What you are asked to do ▸ Of the entries below, restate word for word only the section that runs from the line with "previous_time : Z" to the line with "Definition set_tilt_start_time (x", counting both ends.

Entries supplied ▸

· · · · ·

Definition set_m_inst (x : instance) (m : master) : master :=
  mkMaster x (m_name m) (config_epoch m) (sentinels m) (slaves m) (quorum m) (parallel_syncs m)
    (failover_epoch m) (failover_state m) (failover_state_change_time m) (failover_start_time m)
    (failover_timeout m) (promoted_slave m).
Definition set_config_epoch (x : Z) (m : master) : master :=
  mkMaster (m_inst m) (m_name m) x (sentinels m) (slaves m) (quorum m) (parallel_syncs m) (failover_epoch m)
    (failover_state m) (failover_state_change_time m) (failover_start_time m) (failover_timeout m)
    (promoted_slave m).
Definition set_sentinels (x : list (bytes * instance)) (m : master) : master :=
  mkMaster (m_inst m) (m_name m) (config_epoch m) x (slaves m) (quorum m) (parallel_syncs m) (failover_epoch
    m) (failover_state m) (failover_state_change_time m) (failover_start_time m) (failover_timeout m)
    (promoted_slave m).
Definition set_slaves (x : list (bytes * instance)) (m : master) : master :=
  mkMaster (m_inst m) (m_name m) (config_epoch m) (sentinels m) x (quorum m) (parallel_syncs m)
    (failover_epoch m) (failover_state m) (failover_state_change_time m) (failover_start_time m)
    (failover_timeout m) (promoted_slave m).
Definition set_failover_epoch (x : Z) (m : master) : master :=
  mkMaster (m_inst m) (m_name m) (config_epoch m) (sentinels m) (slaves m) (quorum m) (parallel_syncs m) x
    (failover_state m) (failover_state_change_time m) (failover_start_time m) (failover_timeout m)
    (promoted_slave m).
Definition set_failover_state (x : Z) (m : master) : master :=
  mkMaster (m_inst m) (m_name m) (config_epoch m) (sentinels m) (slaves m) (quorum m) (parallel_syncs m)
    (failover_epoch m) x (failover_state_change_time m) (failover_start_time m) (failover_timeout m)
    (promoted_slave m).
Definition set_failover_state_change_time (x : Z) (m : master) : master :=
  mkMaster (m_inst m) (m_name m) (config_epoch m) (sentinels m) (slaves m) (quorum m) (parallel_syncs m)
    (failover_epoch m) (failover_state m) x (failover_start_time m) (failover_timeout m) (promoted_slave m).
Definition set_failover_start_time (x : Z) (m : master) : master :=
  mkMaster (m_inst m) (m_name m) (config_epoch m) (sentinels m) (slaves m) (quorum m) (parallel_syncs m)
    (failover_epoch m) (failover_state m) (failover_state_change_time m) x (failover_timeout m)
    (promoted_slave m).
Definition set_promoted_slave (x : option bytes) (m : master) : master :=
  mkMaster (m_inst m) (m_name m) (config_epoch m) (sentinels m) (slaves m) (quorum m) (parallel_syncs m)
    (failover_epoch m) (failover_state m) (failover_state_change_time m) (failover_start_time m)
    (failover_timeout m) x.

Record sentinelState := mkState {
  server_runid : bytes;
  current_epoch : Z;
  masters : list (bytes * master);
  tilt : bool;
  tilt_start_time : Z;
  previous_time : Z
}.

Definition set_current_epoch (x : Z) (st : sentinelState) : sentinelState :=
  mkState (server_runid st) x (masters st) (tilt st) (tilt_start_time st) (previous_time st).
Definition set_masters (x : list (bytes * master)) (st : sentinelState) : sentinelState :=
  mkState (server_runid st) (current_epoch st) x (tilt st) (tilt_start_time st) (previous_time st).
Definition set_tilt (x : bool) (st : sentinelState) : sentinelState :=
  mkState (server_runid st) (current_epoch st) (masters st) x (tilt_start_time st) (previous_time st).
Definition set_tilt_start_time (x : Z) (st : sentinelState) : sentinelState :=
  mkState (server_runid st) (current_epoch st) (masters st) (tilt st) x (previous_time st).
Definition set_previous_time (x : Z) (st : sentinelState) : sentinelState :=
  mkState (server_runid st) (current_epoch st) (masters st) (tilt st) (tilt_start_time st) x.

(** ** Lookups *)

Definition strcmp_eq (a b : bytes) : bool := bool_decide (a = b).

Definition fetch {A} (key : bytes) (l : list (bytes * A)) : option A :=
  snd <$> find (fun p => strcmp_eq p.1 key) l.

Definition store {A} (key : bytes) (x : A) (l : list (bytes * A)) : list (bytes * A) :=
  map (fun p => if strcmp_eq p.1 key then (p.1, x) else p) l.

(** [ri->flags & mask], and the bits set and cleared. *)
Definition has (ri : instance) (mask : Z) : bool := negb (Z.land (flags ri) mask =? 0).
Definition raise (mask : Z) (ri : instance) : instance := set_flags (Z.lor (flags ri) mask) ri.
Definition clear (mask : Z) (ri : instance) : instance := set_flags (Z.ldiff (flags ri) mask) ri.

Definition m_has (m : master) (mask : Z) : bool := has (m_inst m) mask.
Definition m_raise (mask : Z) (m : master) : master := set_m_inst (raise mask (m_inst m)) m.
Definition m_clear (mask : Z) (m : master) : master := set_m_inst (clear mask (m_inst m)) m.

Definition m_leader (m : master) : option bytes := leader (m_inst m).
Definition m_leader_epoch (m : master) : Z := leader_epoch (m_inst m).

(** The name of a slave or of a sentinel, in a buffer of 128 bytes. *)
Definition instance_name (a : sentinelAddr) : bytes :=
  take 127 ((if bool_decide (58 ∈ ip a) then [91] ++ ip a ++ [93] else ip a) ++ [58] ++ dec (port a)).

(** What is sent: [is-master-down-by-addr], and the transaction with SLAVEOF, whose
    target is null for NO ONE. *)
Inductive command :=
  | IsMasterDownByAddr (to : bytes) (ip : bytes) (port : Z) (epoch : Z) (runid : bytes)
  | SlaveOf (to : bytes) (target : option sentinelAddr).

· · · · ·

Your response ▸
  previous_time : Z
}.

Definition set_current_epoch (x : Z) (st : sentinelState) : sentinelState :=
  mkState (server_runid st) x (masters st) (tilt st) (tilt_start_time st) (previous_time st).
Definition set_masters (x : list (bytes * master)) (st : sentinelState) : sentinelState :=
  mkState (server_runid st) (current_epoch st) x (tilt st) (tilt_start_time st) (previous_time st).
Definition set_tilt (x : bool) (st : sentinelState) : sentinelState :=
  mkState (server_runid st) (current_epoch st) (masters st) x (tilt_start_time st) (previous_time st).
Definition set_tilt_start_time (x : Z) (st : sentinelState) : sentinelState :=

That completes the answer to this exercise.